According to Texas A&M’s Bush School of Government and Public Service, when El Salvador’s homicide rate reduced in 2022, the number of Salvadorans attempting to cross the U.S. border dropped by over 50%. Simply put: Less violence — gang-related homicides and assault — means fewer undocumented migrants. While individuals calculate whether they are safer at home or risking a trek to the U.S., we must recognize what is at stake. We have legal immigration processes, but the argument that someone threatened by violence should wait years while their life hangs in the balance is more than just impractical — It’s inhumane.
The persistent narrative is that undocumented immigrants drain resources and steal jobs from Americans. While they work in roles that citizens could theoretically fill, positions in agriculture, construction and service industries are rarely sought by native-born citizens. We’ve built entire industries that rely on undocumented labor, only to fault these same workers for our economic problems. According to the U.S. House of Representatives, undocumented immigrants paid nearly $100 billion in federal, state and local taxes in 2022 and pay higher tax rates than the wealthiest Americans in 40 states. The uncomfortable truth is that the United States benefits from this arrangement. When someone’s job is uncertain or wages are stagnant, undocumented immigrants become a convenient target — Easier to blame than to reckon with systemic inequality, policy failures and government inaction.
Undocumented immigrants, like any population, include people who commit crimes.

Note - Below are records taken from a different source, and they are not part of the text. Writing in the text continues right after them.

(** "/a" with the bytes 7, 8 and 9, copied into the root. *)
Definition wit_host (path : list Z) : option (list Z) := if decide (path = [47; 97]) then Some [7; 8; 9] else None.
Lemma copy_file_correct_witness : exists s', copy_file (fun _ => (1, 2)) wit_host [[47; 97]] 1 5 6 420 blank = Done tt s' /\
  content (img s') (node (img s') 2) = [7; 8; 9] /\ content (img s') (node (img s') 1) = dirent_bytes 2 T_FILE [97].
Proof.
  destruct (copy_file_correct (fun _ => (1, 2)) wit_host [[47; 97]] [[7; 8; 9]] blank 1 5 6 420 blank_image ltac:(cbn; lia) ltac:(vm_compute; discriminate))
    as (s' & E & _ & _ & Hc & HX & _).
  - by repeat constructor.
  - repeat constructor; lia.
  - repeat constructor; lia.
  - repeat constructor.
  - change (img blank) with zeroes. rewrite (proj2 (node_zeroes 1)). reflexivity.
  - vm_compute. discriminate.
  - exists s'. split; [exact E|]. destruct (Hc 0%nat [7; 8; 9] eq_refl) as [_ Hd]. split; [exact Hd|]. rewrite (ex_content _ _ _ _ HX).
    change (img blank) with zeroes. unfold content. rewrite (proj2 (node_zeroes 1)). reflexivity.
Defined.
Lemma lsoda_initial_call_ends fuel s neq y t tout itask iopt jt iworks rworks :
  20 <= Z.of_nat fuel ->
  (if iopt =? 0 then 5000
   else if to_size_t (vget 0 iworks 3) =? 0 then 5000
        else to_size_t (vget 0 iworks 3)) + 2 <= Z.of_nat fuel ->
  finished (lsoda pow f fuel s neq y t tout itask 1 iopt jt iworks rworks).
Proof.
  intros Hf Hm; unfold lsoda.
  destruct (negb (fgt tout t)); [exact I|].
  pose proof (prologue_initial_keeps pow f (fun _ => True) False (fun _ _ _ H => H)
                s neq y t tout itask iopt jt iworks rworks (fun _ _ _ _ => I)) as Hp.
  destruct (lsoda_prologue pow f s neq y t tout itask 1 iopt jt iworks rworks)
    as [[[s1 ihit] tcrit]|r]; cbn [flow_keeps fst] in Hp; [|exact Hp].
  destruct Hp as (P1 & P2 & P3 & P4 & P5 & P6 & P7).
  assert (Hmx : 0 <= mxstep s1 < 2 ^ 64).
  { rewrite P7; destruct (iopt =? 0); [lia|].
    destruct (to_size_t (vget 0 iworks 3) =? 0); [lia|apply to_size_t_range]. }
  apply lsoda_loop_terminates.
  - unfold loop_ready; rewrite P1, P2, P3, P4, P5, P6.
    pose proof (to_size_t_range jt); lia.
  - rewrite P1; lia.
  - rewrite P2; lia.
  - unfold steps_left; rewrite P4, P5; change (to_size_t (0 - 0)) with 0.
    rewrite <- P7 in Hm; change ((1 =? 1) && (0 =? 0)) with true; cbv iota; lia.
Qed.

Lemma lsoda_continuation_ends fuel s neq y t tout itask iopt jt iworks rworks :
  1 <= maxcor s < 2 ^ 64 -> 1 <= mxncf s < 2 ^ 64 -> 0 <= jtyp s -> 0 <= miter s ->
  0 <= mxstep s < 2 ^ 64 ->
  2 * maxcor s < Z.of_nat fuel -> mxncf s + 10 <= Z.of_nat fuel ->
  mxstep s + 1 <= Z.of_nat fuel ->
  finished (lsoda pow f fuel s neq y t tout itask 2 iopt jt iworks rworks).
Proof.
  intros H1 H2 H3 H4 H5 Hf1 Hf2 Hf3; unfold lsoda.
  destruct (negb (fgt tout t)); [exact I|].
  pose proof (prologue_continuation_keeps pow f (fun _ => True) False (fun _ _ _ H => H)
                s neq y t tout itask iopt jt iworks rworks (fun _ _ _ _ => I)) as Hp.
  destruct (lsoda_prologue pow f s neq y t tout itask 2 iopt jt iworks rworks)
    as [[[s1 ihit] tcrit]|r]; cbn [flow_keeps fst] in Hp; [|exact Hp].
  destruct Hp as (P1 & P2 & P3 & P4 & P5 & P6 & P7).
  apply lsoda_loop_terminates.
  - unfold loop_ready; rewrite P1, P2, P3, P6, P7.
    repeat (split; [lia|]); intros; discriminate.
  - rewrite P1; exact Hf1.
  - rewrite P2; exact Hf2.
  - unfold steps_left; rewrite P4, P5, P7, Z.sub_diag.
    change (to_size_t 0) with 0; change (2 =? 1) with false; cbn [andb]; lia.
Qed.

(** *** The limit on the steps of a call *)

Lemma lsoda_pass_limit fuel s neq y t tout itask istate ihit tcrit base lim :
  within_limit base lim s -> (istate = 1 -> base = 0 /\ 1 <= lim) ->
  flow_keeps (within_limit base lim) True
    (fun a => within_limit base lim (fst (fst a)))
    (lsoda_pass pow f fuel s neq y t tout itask istate ihit tcrit).
Proof.
  intros HQ Hi; unfold lsoda_pass.
  eapply bind_keeps;
    [apply (step_preamble_keeps (within_limit base lim) True (within_limit_pace base lim)
              s y t istate HQ)|].
  intros s1 [Hp Hc]; unfold pace in Hp; injection Hp as P1 P2 P3 P4 P5 P6 P7 P8.
  destruct (stoda pow f fuel s1 neq y) as [[s2 y2]|s2|] eqn:Es; [|exact I|exact I].
  pose proof (stoda_static pow f fuel s1 neq y s2 y2 Es) as Hst.
  pose proof (stoda_post pow f fuel s1 neq y s2 y2 Es) as Hpo.
  cbn [pass_post] in Hpo; destruct Hpo as (_ & _ & Hpo).
  assert (S1 : mxstep s2 = mxstep s /\ nslast s2 = nslast s)
    by (unfold static in Hst; split; congruence).
  destruct S1 as (S4 & S5); clear Hst Es.
  destruct Hpo as [[Hk Hnst]|[Hk Hnst]].
  - replace (kflag s2 =? 0) with true by (rewrite Hk; reflexivity).
    assert (HQ2 : within_limit base lim s2).
    { apply (within_limit_after_step istate base lim s); try assumption; congruence. }
    eapply bind_keeps;
      [apply (block_f_keeps pow (within_limit base lim) True (within_limit_pace base lim)
                s2 y2 tout itask ihit tcrit HQ2)|].
    intros [s3 ihit3] Hb; cbn [fst] in Hb.
    pose proof Hb as Hb'; unfold pace in Hb'; injection Hb' as _ _ _ _ _ _ _ B8.
    replace (kflag s3) with 0 by congruence.
    cbn [Z.eqb orb flow_keeps fst].
    exact (within_limit_pace base lim s2 s3 Hb HQ2).
  - replace (kflag s2 =? 0) with false by (destruct Hk as [-> | ->]; reflexivity).
    rewrite bind_Go; cbv beta iota.
    replace ((kflag s2 =? -1) || (kflag s2 =? -2)) with true
      by (destruct Hk as [-> | ->]; reflexivity).
    apply step_failure_keeps; [apply within_limit_pace|].
    destruct HQ as (W1 & W2 & W3); unfold within_limit.
    rewrite S4, S5, Hnst, P7; auto.
Qed.
Definition res_of_option {A} (e : error) (o : option A) : res A :=
  match o with
  | Some a => Ok a
  | None => Err e
  end.

(** ** Python integers and sequences *)

Local Open Scope Z_scope.

(** [a % b] and [a // b] on Python ints: floor semantics, which is what
    [Z.modulo] and [Z.div] compute; a zero divisor raises. *)
Definition py_mod (a b : Z) : res Z :=
  if b =? 0 then Err ZeroDivisionError else Ok (a mod b).

Definition py_floordiv (a b : Z) : res Z :=
  if b =? 0 then Err ZeroDivisionError else Ok (a / b).

Definition len {A} (l : list A) : Z := Z.of_nat (length l).

(** [l[i]] on a Python list: negative indices count from the end. *)
Definition py_index {A} (l : list A) (i : Z) : res A :=
  if 0 <=? i then res_of_option IndexError (nth_error l (Z.to_nat i))
  else if - len l <=? i then
    res_of_option IndexError (nth_error l (Z.to_nat (len l + i)))
  else Err IndexError.

(** [l[:n]] : a negative bound drops from the end. *)
Definition py_slice_to {A} (l : list A) (n : Z) : list A :=
  if 0 <=? n then firstn (Z.to_nat n) l
  else firstn (Z.to_nat (len l + n)) l.

(** ** The test-time variant catalogue *)

(** The locals [rotations] and [scales] of [ScanNetV2.get_test_item]. *)
Definition rotations : list Q := [0; 1 # 2; 1; 3 # 2]%Q.
Definition scales : list Q := [95 # 100; 1; 105 # 100]%Q.

(** Lines 225-229, 233 and 237 of [ScanNetV2.get_test_item]: from the
    sample index to the subsampling pick, the chosen rotation (a fraction
    of pi) and the chosen scale. *)
Definition test_variant (loop idx : Z) : res (Z * Q * Q) :=
  let augs := len rotations * len scales in
  res_bind (py_mod idx loop) (fun aug =>
  res_bind (py_floordiv aug augs) (fun pick =>
  res_bind (py_mod aug augs) (fun aug =>
  res_bind (py_floordiv aug (len scales)) (fun ri =>
  res_bind (py_index rotations ri) (fun rot =>
  res_bind (py_mod aug (len scales)) (fun si =>
  res_bind (py_index scales si) (fun sc =>
  Ok (pick, rot, sc)))))))).
Lemma Finite_Qeq (a b : Q) : (a == b)%Q -> Finite (Qred a) = Finite (Qred b).
Proof. intros H. f_equal. apply Qred_complete, H. Qed.

Lemma Qzero_bool_Qred (q : Q) : Qzero_bool (Qred q) = Qzero_bool q.
Proof.
  destruct (Qzero_bool q) eqn:E.
  - apply Qzero_bool_true. rewrite Qred_correct. apply Qzero_bool_true, E.
  - apply Qzero_bool_false. rewrite Qred_correct. apply Qzero_bool_false, E.
Qed.

Lemma Qneg_bool_Qred (q : Q) : Qneg_bool (Qred q) = Qneg_bool q.
Proof.
  destruct (Qneg_bool q) eqn:E.
  - apply Qneg_bool_true. rewrite Qred_correct. apply Qneg_bool_true, E.
  - apply Qneg_bool_false. rewrite Qred_correct. apply Qneg_bool_false, E.
Qed.

Lemma Qzero_bool_inv (q : Q) : Qzero_bool (1 / q) = Qzero_bool q.
Proof.
  destruct (Qzero_bool q) eqn:E.
  - apply Qzero_bool_true. apply Qzero_bool_true in E. rewrite E. reflexivity.
  - apply Qzero_bool_false. apply Qzero_bool_false in E. intros H. apply E.
    setoid_replace q with (1 / (1 / q))%Q by (field; exact E).
    rewrite H. reflexivity.
Qed.

Lemma Qzero_bool_mul (a b : Q) :
  Qzero_bool (a * b) = Qzero_bool a || Qzero_bool b.
Proof.
  destruct (Qzero_bool a) eqn:Ea; simpl.
  - apply Qzero_bool_true. apply Qzero_bool_true in Ea. rewrite Ea. ring.
  - destruct (Qzero_bool b) eqn:Eb.
    + apply Qzero_bool_true. apply Qzero_bool_true in Eb. rewrite Eb. ring.
    + apply Qzero_bool_false. apply Qzero_bool_false in Ea, Eb.
      intros H. apply Qmult_integral in H. tauto.
Qed.

Lemma Qzero_bool_one : Qzero_bool (inject_Z 1) = false.
Proof. reflexivity. Qed.

Lemma Qneg_bool_one : Qneg_bool (inject_Z 1) = false.
Proof. reflexivity. Qed.

Ltac double_step :=
  cbn [Double.div Double.mul Double.add Double.sub Double.opp xorb negb
       Bool.eqb];
  rewrite ?Qzero_bool_Qred, ?Qneg_bool_Qred, ?Qzero_bool_inv, ?Qzero_bool_mul,
    ?Qzero_bool_one, ?Qneg_bool_one.

(** ** Facts about streaming a double *)

Section Streaming.

Local Open Scope Q_scope.

Lemma round_half_even_error (x : Q) :
  Qabs (inject_Z (round_half_even x) - x) <= 1 # 2.
Proof.
  unfold round_half_even.
  pose proof (Qfloor_le x) as Hl. pose proof (Qlt_floor x) as Hu.
  rewrite inject_Z_plus in Hu. change (inject_Z 1) with 1 in Hu.
  destruct (Qcompare_spec (x - inject_Z (Qfloor x)) (1 # 2)) as [E|E|E].
  - destruct (Z.even (Qfloor x)).
    + apply Qabs_Qle_condition. split; lra.
    + rewrite inject_Z_plus. change (inject_Z 1) with 1.
      apply Qabs_Qle_condition. split; lra.
  - apply Qabs_Qle_condition. split; lra.
  - rewrite inject_Z_plus. change (inject_Z 1) with 1.
    apply Qabs_Qle_condition. split; lra.
Qed.

Lemma pow10_pos (k : Z) : 0 < 10 ^ k.
Proof. apply Qpower_0_lt. reflexivity. Qed.

Lemma pow10_succ (k : Z) : 10 ^ (k + 1) == 10 ^ k * 10.
Proof. rewrite Qpower_plus by discriminate. reflexivity. Qed.

Lemma pow10_pred (k : Z) : 10 ^ (k - 1) == 10 ^ k / 10.
Proof.
  unfold Z.sub. rewrite Qpower_plus by discriminate.
  change (10 ^ (-1)) with (/ 10). reflexivity.
Qed.

Lemma decimal_normalize_spec (fuel : nat) :
  forall (q : Q) (e : Z),
    10 ^ (- Z.of_nat fuel) <= q -> q < 10 ^ (Z.of_nat fuel + 1) ->
    let (m, e') := decimal_normalize fuel q e in
    1 <= m /\ m < 10 /\ m * 10 ^ e' == q * 10 ^ e.
Proof.
  induction fuel as [|fuel IH]; intros q e Hlo Hhi.
  - cbn [decimal_normalize Z.of_nat Z.opp Z.add] in *.
    change (10 ^ 0) with 1 in Hlo. change (10 ^ 1) with 10 in Hhi.
    split; [exact Hlo | split; [exact Hhi | reflexivity]].
  - cbn [decimal_normalize].
    replace (Z.of_nat (S fuel)) with (Z.of_nat fuel + 1)%Z in * by lia.
    pose proof (pow10_pos (- Z.of_nat fuel)) as Hp1.
    pose proof (pow10_pos (Z.of_nat fuel + 1)) as Hp2.
    destruct (Qle_bool 10 q) eqn:E10.
    + apply Qle_bool_iff in E10.
      specialize (IH (q / 10) (e + 1)%Z).
      destruct (decimal_normalize fuel (q / 10) (e + 1)) as [m e'].
      rewrite pow10_succ in Hhi.
      assert (H1 : 10 ^ (- Z.of_nat fuel) <= q / 10).
      { apply Qle_trans with 1.
        - change 1 with (10 ^ 0). apply Qpower_le_compat_l; [lia | discriminate].
        - apply Qle_shift_div_l; [reflexivity | lra]. }
      assert (H2 : q / 10 < 10 ^ (Z.of_nat fuel + 1)).
      { apply Qlt_shift_div_r; [reflexivity | exact Hhi]. }
      destruct (IH H1 H2) as (Ha & Hb & Hc).
      split; [exact Ha | split; [exact Hb |]].
      rewrite Hc, pow10_succ. field.
    + destruct (Qle_bool 1 q) eqn:E1.
      * apply Qle_bool_iff in E1.
        assert (~ 10 <= q) by (intros H; apply Qle_bool_iff in H; congruence).
        split; [exact E1 | split; [lra | reflexivity]].
      * assert (Hq1 : ~ 1 <= q) by (intros H; apply Qle_bool_iff in H; congruence).
        specialize (IH (q * 10) (e - 1)%Z).
        destruct (decimal_normalize fuel (q * 10) (e - 1)) as [m e'].
        assert (H1 : 10 ^ (- Z.of_nat fuel) <= q * 10).
        { replace (- Z.of_nat fuel)%Z with (- (Z.of_nat fuel + 1) + 1)%Z by lia.
          rewrite pow10_succ. lra. }
        assert (H2 : q * 10 < 10 ^ (Z.of_nat fuel + 1)).
        { apply Qlt_le_trans with 10; [lra|].
          change 10 with (10 ^ 1) at 1.
          apply Qpower_le_compat_l; [lia | discriminate]. }
        destruct (IH H1 H2) as (Ha & Hb & Hc).
        split; [exact Ha | split; [exact Hb |]].
        rewrite Hc, pow10_pred. field.
Qed.

Lemma pow10_inject (n : Z) : (0 <= n)%Z -> 10 ^ n == inject_Z (10 ^ n).
Proof. intros H. rewrite (Zpower_Qpower 10 n H). reflexivity. Qed.

Lemma Zlt_pow10_log2 (a : Z) : (0 < a)%Z -> (a < 10 ^ (Z.log2 a + 1))%Z.
Proof.
  intros Ha. destruct (Z.log2_spec a Ha) as [_ Hu].
  pose proof (Z.log2_nonneg a) as Hl.
  apply Z.lt_le_trans with (2 ^ Z.succ (Z.log2 a))%Z; [exact Hu|].
  unfold Z.succ. apply Z.pow_le_mono_l. lia.
Qed.

Lemma decimal_fuel_enough (q : Q) :
  0 < q ->
  10 ^ (- Z.of_nat (decimal_fuel q)) <= q /\
  q < 10 ^ (Z.of_nat (decimal_fuel q) + 1).
Proof.
  intros Hq. destruct q as [a b]. unfold decimal_fuel. cbn [Qnum Qden].
  assert (Ha : (0 < a)%Z) by (unfold Qlt in Hq; simpl in Hq; lia).
  pose proof (Z.log2_nonneg a) as Hla.
  pose proof (Z.log2_nonneg (Zpos b)) as Hlb.
  pose proof (Zlt_pow10_log2 a Ha) as Hua.
  pose proof (Zlt_pow10_log2 (Zpos b) (Pos2Z.is_pos b)) as Hub.
  rewrite Z2Nat.id by lia.
  set (la := Z.log2 a) in *. set (lb := Z.log2 (Zpos b)) in *.
  split.
  - apply Qle_trans with (10 ^ (- (lb + 1))).
    + apply Qpower_le_compat_l; [lia | discriminate].
    + rewrite Qpower_opp, (pow10_inject (lb + 1)) by lia.
      assert (Hpos : (0 < 10 ^ (lb + 1))%Z) by (apply Z.pow_pos_nonneg; lia).
      destruct (10 ^ (lb + 1))%Z as [|p|p] eqn:Ep; try lia.
      unfold Qle, Qinv, inject_Z. cbn [Qnum Qden]. nia.
  - apply Qle_lt_trans with (inject_Z a).
    + unfold Qle, inject_Z. cbn [Qnum Qden]. nia.
    + apply Qlt_le_trans with (10 ^ (la + 1)).
      * rewrite (pow10_inject (la + 1)) by lia. rewrite <- Zlt_Qlt. exact Hua.
      * apply Qpower_le_compat_l; [lia | discriminate].
Qed.

Lemma round_significant_error (q : Q) :
  0 < q ->
  Qabs (round_significant 6 q - q) <= q * (5 # 1000000).
Proof.
  intros Hq. unfold round_significant.
  destruct (decimal_fuel_enough q Hq) as [Hlo Hhi].
  pose proof (decimal_normalize_spec (decimal_fuel q) q 0 Hlo Hhi) as Hn.
  destruct (decimal_normalize (decimal_fuel q) q 0) as [m e].
  destruct Hn as (Hm1 & Hm10 & Hme).
  change (10 ^ 0) with 1 in Hme. rewrite Qmult_1_r in Hme.
  change (6 - 1)%Z with 5%Z. change (10 ^ 5) with 100000.
  pose proof (round_half_even_error (m * 100000)) as Herr.
  pose proof (pow10_pos (e - 5)) as Hp.
  assert (He : 10 ^ e == 10 ^ (e - 5) * 100000).
  { replace e with ((e - 5) + 5)%Z at 1 by lia.
    rewrite Qpower_plus by discriminate. reflexivity. }
  set (p := 10 ^ (e - 5)) in *.
  set (r := inject_Z (round_half_even (m * 100000))) in *.
  assert (Hq' : q == m * 100000 * p) by (rewrite <- Hme, He; ring).
  apply Qabs_Qle_condition in Herr. destruct Herr as [Hl Hu].
  apply Qabs_Qle_condition. rewrite Hq'. split; nra.
Qed.

Lemma stream_double_positive (q : Q) :
  0 < q ->
  exists r : Q,
    stream_double (Finite q) = Finite r /\
    Qabs (r - q) <= q * (5 # 1000000).
Proof.
  intros Hq. unfold stream_double.
  assert (Hz : Qzero_bool q = false).
  { apply Qzero_bool_false. intros E. rewrite E in Hq. discriminate. }
  assert (Hn : Qneg_bool q = false) by (apply Qneg_bool_false; lra).
  rewrite Hz, Hn. eexists. split; [reflexivity|].
  rewrite Qred_correct. apply round_significant_error, Hq.
Qed.

Lemma stream_double_zero (q : Q) :
  q == 0 -> stream_double (Finite q) = Finite 0.
Proof.
  intros E. unfold stream_double.
  rewrite (proj2 (Qzero_bool_true q) E). reflexivity.
Qed.

Lemma stream_double_close (q : Q) :
  exists r : Q,
    stream_double (Finite q) = Finite r /\
    Qabs (r - q) <= Qabs q * (5 # 1000000).
Proof.
  destruct (Q_dec q 0) as [[Hneg|Hpos]|Hz].
  - assert (Hpos : 0 < - q) by lra.
    pose proof (round_significant_error (- q) Hpos) as Herr.
    exists (Qred (- round_significant 6 (- q))).
    unfold stream_double.
    rewrite (proj2 (Qzero_bool_false q)) by lra.
    rewrite (proj2 (Qneg_bool_true q) Hneg).
    split; [reflexivity|]. rewrite Qred_correct, (Qabs_neg q) by lra.
    apply Qabs_Qle_condition in Herr. destruct Herr as [Hl Hu].
    apply Qabs_Qle_condition. split; lra.
  - destruct (stream_double_positive q Hpos) as (r & Er & Herr).
    exists r. split; [exact Er|]. rewrite (Qabs_pos q) by lra. exact Herr.
  - exists 0. split; [apply stream_double_zero, Hz|].
    rewrite Hz. discriminate.
Qed.

End Streaming.

(** ** Facts about rounding to binary64 *)

Section Rounding.

Local Open Scope Q_scope.

Lemma pow2_pos (k : Z) : 0 < 2 ^ k.
Proof. apply Qpower_0_lt. reflexivity. Qed.

Lemma pow2_plus (a b : Z) : 2 ^ (a + b) == 2 ^ a * 2 ^ b.
Proof. apply Qpower_plus. discriminate. Qed.

Lemma pow2_le (a b : Z) : (a <= b)%Z -> 2 ^ a <= 2 ^ b.
Proof. intros H. apply Qpower_le_compat_l; [exact H | discriminate]. Qed.

Lemma pow2_lt_inv (a b : Z) : 2 ^ a < 2 ^ b -> (a < b)%Z.
Proof. intros H. apply (Qpower_lt_compat_l_inv 2); [exact H | reflexivity]. Qed.

Lemma pow2_le_inv (a b : Z) : 2 ^ a <= 2 ^ b -> (a <= b)%Z.
Proof. intros H. apply (Qpower_le_compat_l_inv 2); [exact H | reflexivity]. Qed.

Lemma pow2_inject (n : Z) : (0 <= n)%Z -> 2 ^ n == inject_Z (2 ^ n).
Proof. intros H. rewrite (Zpower_Qpower 2 n H). reflexivity. Qed.

Lemma Qmake_div (a : Z) (b : positive) : a # b == inject_Z a / inject_Z (Zpos b).
Proof. rewrite Qmake_Qdiv. reflexivity. Qed.

(** [ilog2 q] is the integer part of the binary logarithm of [q]. *)
Lemma ilog2_spec (q : Q) :
  0 < q -> 2 ^ ilog2 q <= q /\ q < 2 ^ (ilog2 q + 1).
Proof.
  intros Hq. unfold ilog2. destruct q as [a b]. cbn [Qnum Qden].
  assert (Ha : (0 < a)%Z) by (unfold Qlt in Hq; simpl in Hq; lia).
  destruct (Z.log2_spec a Ha) as [Hla Hua].
  destruct (Z.log2_spec (Zpos b) (Pos2Z.is_pos b)) as [Hlb Hub].
  pose proof (Z.log2_nonneg a) as Hna.
  pose proof (Z.log2_nonneg (Zpos b)) as Hnb.
  set (la := Z.log2 a) in *. set (lb := Z.log2 (Zpos b)) in *.
  assert (Eq : a # b == inject_Z a / inject_Z (Zpos b)) by apply Qmake_div.
  assert (Hb0 : 0 < inject_Z (Zpos b)) by reflexivity.
  assert (HA1 : 2 ^ la <= inject_Z a)
    by (rewrite (pow2_inject la Hna), <- Zle_Qle; exact Hla).
  assert (HA2 : inject_Z a < 2 ^ (la + 1)).
  { rewrite (pow2_inject (la + 1)) by lia. rewrite <- Zlt_Qlt. exact Hua. }
  assert (HB1 : 2 ^ lb <= inject_Z (Zpos b))
    by (rewrite (pow2_inject lb Hnb), <- Zle_Qle; exact Hlb).
  assert (HB2 : inject_Z (Zpos b) < 2 ^ (lb + 1)).
  { rewrite (pow2_inject (lb + 1)) by lia. rewrite <- Zlt_Qlt. exact Hub. }
  assert (Hhi : a # b < 2 ^ (la - lb + 1)).
  { rewrite Eq. apply Qlt_shift_div_r; [exact Hb0|].
    apply Qlt_le_trans with (2 ^ (la + 1)); [exact HA2|].
    replace (la + 1)%Z with ((la - lb + 1) + lb)%Z by lia.
    rewrite pow2_plus. apply Qmult_le_l; [apply pow2_pos | exact HB1]. }
  assert (Hlo : 2 ^ (la - lb - 1) <= a # b).
  { rewrite Eq. apply Qle_shift_div_l; [exact Hb0|].
    apply Qle_trans with (2 ^ la); [|exact HA1].
    replace la with ((la - lb - 1) + (lb + 1))%Z at 2 by lia.
    rewrite pow2_plus. apply Qmult_le_l; [apply pow2_pos|].
    apply Qlt_le_weak, HB2. }
  destruct (Qle_bool (2 ^ (la - lb)) (a # b)) eqn:E.
  - apply Qle_bool_iff in E. split; assumption.
  - assert (Hn : ~ 2 ^ (la - lb) <= a # b)
      by (intros H; apply Qle_bool_iff in H; congruence).
    split; [exact Hlo|].
    replace (la - lb - 1 + 1)%Z with (la - lb)%Z by lia.
    apply Qnot_le_lt, Hn.
Qed.

(** The binary64 number nearest to a positive [q], before overflow: it is
    within half a unit in the last place of [q]. *)
Lemma round_positive_error (q : Q) :
  0 < q ->
  Qabs (round_positive q - q) <= 2 ^ (ulp_exponent q - 1).
Proof.
  intros Hq. unfold round_positive.
  set (e := ulp_exponent q).
  pose proof (round_half_even_error (q / 2 ^ e)) as Herr.
  pose proof (pow2_pos e) as Hp.
  assert (He : 2 ^ (e - 1) == 2 ^ e * (1 # 2)).
  { unfold Z.sub. rewrite pow2_plus. reflexivity. }
  rewrite He.
  set (m := inject_Z (round_half_even (q / 2 ^ e))) in *.
  assert (Hq' : q == q / 2 ^ e * 2 ^ e) by (field; lra).
  set (x := q / 2 ^ e) in *. set (p := 2 ^ e) in *.
  apply Qabs_Qle_condition in Herr. destruct Herr as [Hl Hu].
  apply Qabs_Qle_condition. rewrite Hq'. split; nra.
Qed.

Lemma ulp_exponent_normal (q : Q) :
  2 ^ (-1022) <= q -> 2 ^ ulp_exponent q <= q * 2 ^ (-52).
Proof.
  intros Hq.
  assert (Hpos : 0 < q) by (apply Qlt_le_trans with (2 ^ (-1022)); [apply pow2_pos | exact Hq]).
  destruct (ilog2_spec q Hpos) as [Hlo Hhi].
  assert (Hk : (-1022 <= ilog2 q)%Z).
  { assert (H : (-1022 < ilog2 q + 1)%Z).
    { apply pow2_lt_inv. apply Qle_lt_trans with q; assumption. }
    lia. }
  unfold ulp_exponent. rewrite Z.max_l by lia.
  unfold Z.sub. rewrite pow2_plus.
  apply Qmult_le_r; [apply pow2_pos | exact Hlo].
Qed.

But here is what also matters: Undocumented immigrants commit crimes at significantly lower rates than native-born citizens. According to CNN, 92% of detainees have no violent criminal record, while the most common criminal offense for these individuals are traffic offenses. Despite the data, they’re treated as a criminal class. We’ve taken isolated cases — tragic as they are — to condemn millions of innocent people. That’s not justice — It’s scapegoating. Only those few people should face prosecution or deportation, not all undocumented immigrants. Many have been here for decades, working and raising families, and deserve due process — not raids or indefinite detention.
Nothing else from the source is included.